Dianne Solomon, board president, said at the meeting that she was not convinced the company could guarantee the lower price.

"I disagree with Fishermen's contention. . . . This price is only sustainable with the full receipt of federal grants and tax incentives, which the company may or may not be entitled to receive," she said.

"Fishermen's has testified that the project would have net benefits over the lifetime of the project," she added later. "However, those benefits rely on assumptions which Fishermen's fails to adequately demonstrate."

A spokesman for the board declined to comment.

The project had been hailed by environmental groups as a means of propelling New Jersey to the forefront of offshore wind farming.

"The rejection of this project is not a good sign," said Doug O'Malley, director of Environment New Jersey. The state "can't be an offshore wind leader if we're not building the turbines."

The Corzine plan

In October 2008, then-Gov.

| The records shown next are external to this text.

(** The common end of a lifecycle handler: set the marker, persist the snapshot, show it
    and publish it.  [marker] and [persist] say what is kept when the outcome of the
    publication is unknown. *)
Definition commit_lifecycle (wall : Z) (codexID : string) (original snapshot : CurrentView) (oldWarning newWarning : Z)
    (requestID : string) (marker : Z) (persist : bool) : MM unit :=
  _ ← put_deadline codexID newWarning;
  r ← attempt (persistState snapshot);
  match r with
  | Err e => _ ← put_deadline codexID oldWarning; throw e
  | Ok _ =>
      _ ← put_view codexID snapshot;
      r ← attempt (match cv_Codex snapshot with Some c => publishCodex wall c requestID | None => mret tt end);
      match r with
      | Ok _ => mret tt
      | Err e =>
          if errorsIs e ErrEventCommitOutcomeUnknown then preserveLifecycleState codexID snapshot marker persist e
          else rollbackLifecycleState codexID original oldWarning e
      end
  end.

Definition unmanaged (c : Codex) : Codex := set_cdx_ManagedUntilUnixMs 0 (set_cdx_ManagementState MANAGEMENT_STATE_UNMANAGED c).

Definition UnmanageCodex (now wall : Z) (codexID requestID : string) : MM Codex :=
  if str_empty codexID then throw (rpcErr ERROR_CODE_INVALID_REQUEST "codex id is required") else
  found ← gets (λ s, find_view s codexID);
  match found with
  | None => throw codex_not_found
  | Some (view, c) =>
      if bool_decide (cdx_ManagementState c = MANAGEMENT_STATE_UNMANAGED) then mret c
      else if manualUnmanageBusy view then throw (rpcErr ERROR_CODE_CODEX_BUSY "codex is busy")
      else
        oldWarning ← gets (λ s, get_int (mg_warningDeadline s) codexID);
        let snapshot := set_cv_GeneratedAtUnixMs (UnixMilli now) (with_codex unmanaged view) in
        _ ← commit_lifecycle wall codexID view snapshot oldWarning 0 requestID 0 false;
        mret (unmanaged c)
  end.

Definition renewed (now : Z) (c : Codex) : Codex :=
  set_cdx_LastActivityAtUnixMs (UnixMilli now)
    (set_cdx_ManagedUntilUnixMs (UnixMilli (now + leaseDuration cfg)) (set_cdx_ManagementState MANAGEMENT_STATE_MANAGED c)).

Definition renewLease (now wall : Z) (codexID : string) : MM unit :=
  found ← gets (λ s, find_view s codexID);
  match found with
  | None => throw codex_not_found
  | Some (view, c) =>
      if bool_decide (cdx_ManagementState c = MANAGEMENT_STATE_UNMANAGED) then mret tt
      else
        oldWarning ← gets (λ s, get_int (mg_warningDeadline s) codexID);
        let snapshot := set_cv_GeneratedAtUnixMs (UnixMilli now) (with_codex (renewed now) view) in
        commit_lifecycle wall codexID view snapshot oldWarning 0 "" 0 false
  end.

Definition renewable (s : MState) (id : string) : bool :=
  match find_view s id with
  | None => false
  | Some (_, c) => bool_decide (cdx_ManagementState c = MANAGEMENT_STATE_MANAGED)
                   || bool_decide (cdx_ManagementState c = MANAGEMENT_STATE_EXPIRING_SOON)
  end.

(** Every id once; between two ids other handlers may run. *)
Fixpoint renew_each (now wall : Z) (seen ids : list string) : MM unit :=
  match ids with
  | [] => mret tt
  | id :: ids =>
      if str_empty id || bool_decide (id ∈ seen) then renew_each now wall seen ids
      else
        eligible ← gets (λ s, renewable s id);
        _ ← (if (eligible : bool) then renewLease now wall id else mret tt);
        renew_each now wall (id :: seen) ids
  end.

Definition RenewForegroundCodexes (now wall : Z) (ids : list string) : MM unit := renew_each now wall [] ids.
(* ===== verification/ManagerTheorems.v ===== *)
(** * Properties of the Codex manager's lifecycle

    What every lifecycle handler leaves in memory and in the database, whatever
    statements, commits or publications fail. *)

From Stdlib Require Import Ascii String.
From stdpp Require Import base tactics numbers list gmap strings pretty.
From S2P Require Import Prelude GoError GoStrings Remote Persistence Activity HostEvents Workspace Budget Manager.
Local Open Scope string_scope.
Local Open Scope Z_scope.
Local Open Scope list_scope.

(** ** The database under the event store *)

Definition adb (a : AStore Store) : DB := st_db (as_persist a).

Section EventStore.
Context `{PJ : ProtoJSON}.

(** A computation that leaves the database alone. *)
Definition reads {A} (m : M (AStore Store) A) : Prop := ∀ a, adb (m a).1 = adb a.

Lemma reads_bind {A B} (m : M (AStore Store) A) (k : A → M (AStore Store) B) :
  reads m → (∀ x, reads (k x)) → reads (m ≫= k).
Proof.
  intros Hm Hk a. unfold mbind, M_bind. specialize (Hm a). destruct (m a) as [a1 [x|e]]; simpl in *; [|done].
  by rewrite Hk.
Qed.

Lemma reads_attempt {A} (m : M (AStore Store) A) : reads m → reads (attempt m).
Proof. intros Hm a. unfold attempt. specialize (Hm a). by destruct (m a). Qed.

Lemma reads_modify f : (∀ a, as_persist (f a) = as_persist a) → reads (modify f).
Proof. intros Hf a. unfold adb, modify. simpl. by rewrite Hf. Qed.

Lemma reads_load id : reads (persist (ep_LoadEventState id)).
Proof.
  intros a. unfold persist, zoom. simpl. destruct (LoadEventState id (as_persist a)) as [p r] eqn:E.
  unfold adb. simpl. unfold LoadEventState in E. by apply sql_query_step in E.
Qed.

Lemma reads_same {A} (m : M (AStore Store) A) : (∀ a, as_persist (m a).1 = as_persist a) → reads m.
Proof. intros H a. unfold adb. by rewrite H. Qed.

Ltac solve_reads :=
  repeat first
    [ apply reads_bind; [|intros]
    | apply reads_attempt | apply reads_load
    | apply reads_modify; intros; done
    | by apply reads_same
    | case_match ].

Lemma loadDurable_reads id st : reads (loadDurable id st).
Proof. unfold loadDurable. solve_reads. Qed.
#[local] Hint Resolve loadDurable_reads : core.

Lemma open_stream_reads id h raw : reads (open_stream id h raw).
Proof. apply reads_same. intros a. unfold open_stream. by destruct (decode_boundary h raw). Qed.
#[local] Hint Resolve open_stream_reads : core.

Lemma ensure_reads id : reads (ensure id).
Proof. unfold ensure. solve_reads; auto; by apply reads_same. Qed.

Lemma reloadUnsafe_reads id st : reads (reloadUnsafe id st).
Proof. unfold reloadUnsafe. solve_reads; auto. Qed.

Lemma reloadUnsafe_ok id st (a : AStore Store) : (reloadUnsafe id st a).2 = Ok tt.
Proof.
  unfold reloadUnsafe, mbind, M_bind, attempt. destruct (loadDurable id _ a) as [a1 [st'|e]]; done.
Qed.

Lemma ReloadDurable_reads id : reads (ReloadDurable id).
Proof.
  unfold ReloadDurable. case_match; [by apply reads_same|]. apply reads_bind.
  { apply reads_same. intros a. unfold cached_or_new. by case_match. }
  intros st. solve_reads; auto.
Qed.

Lemma foldl_persist (g : AStore Store * gmap Z nat → Z * nat → AStore Store * gmap Z nat) l acc :
  (∀ acc w, as_persist (g acc w).1 = as_persist acc.1) → as_persist (foldl g acc l).1 = as_persist acc.1.
Proof. intros Hg. revert acc. induction l as [|w l IH]; intros acc; simpl; [done|]. by rewrite IH, Hg. Qed.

Jon Corzine announced plans to make New Jersey a world leader in wind energy, calling for the state to triple the amount of wind power it planned to use by 2020 to 3,000 megawatts. That would be 13 percent of New Jersey's total energy, enough to power 800,000 to almost one million homes.

The state's current energy master plan calls for developing 1,100 megawatts of offshore power by 2020.

An approval Wednesday could have advanced the project toward becoming the first grid-connected offshore wind farm in the nation, Wissemann said.

"The real issue with being first is attracting the industry investment and supply chain. And so, unfortunately, New Jersey, by saying no, just makes it clear it's not interested in those jobs and that investment," Wissemann said. "You take a state that was unequivocally a policy leader two years is now taken to task by, for instance, Maryland."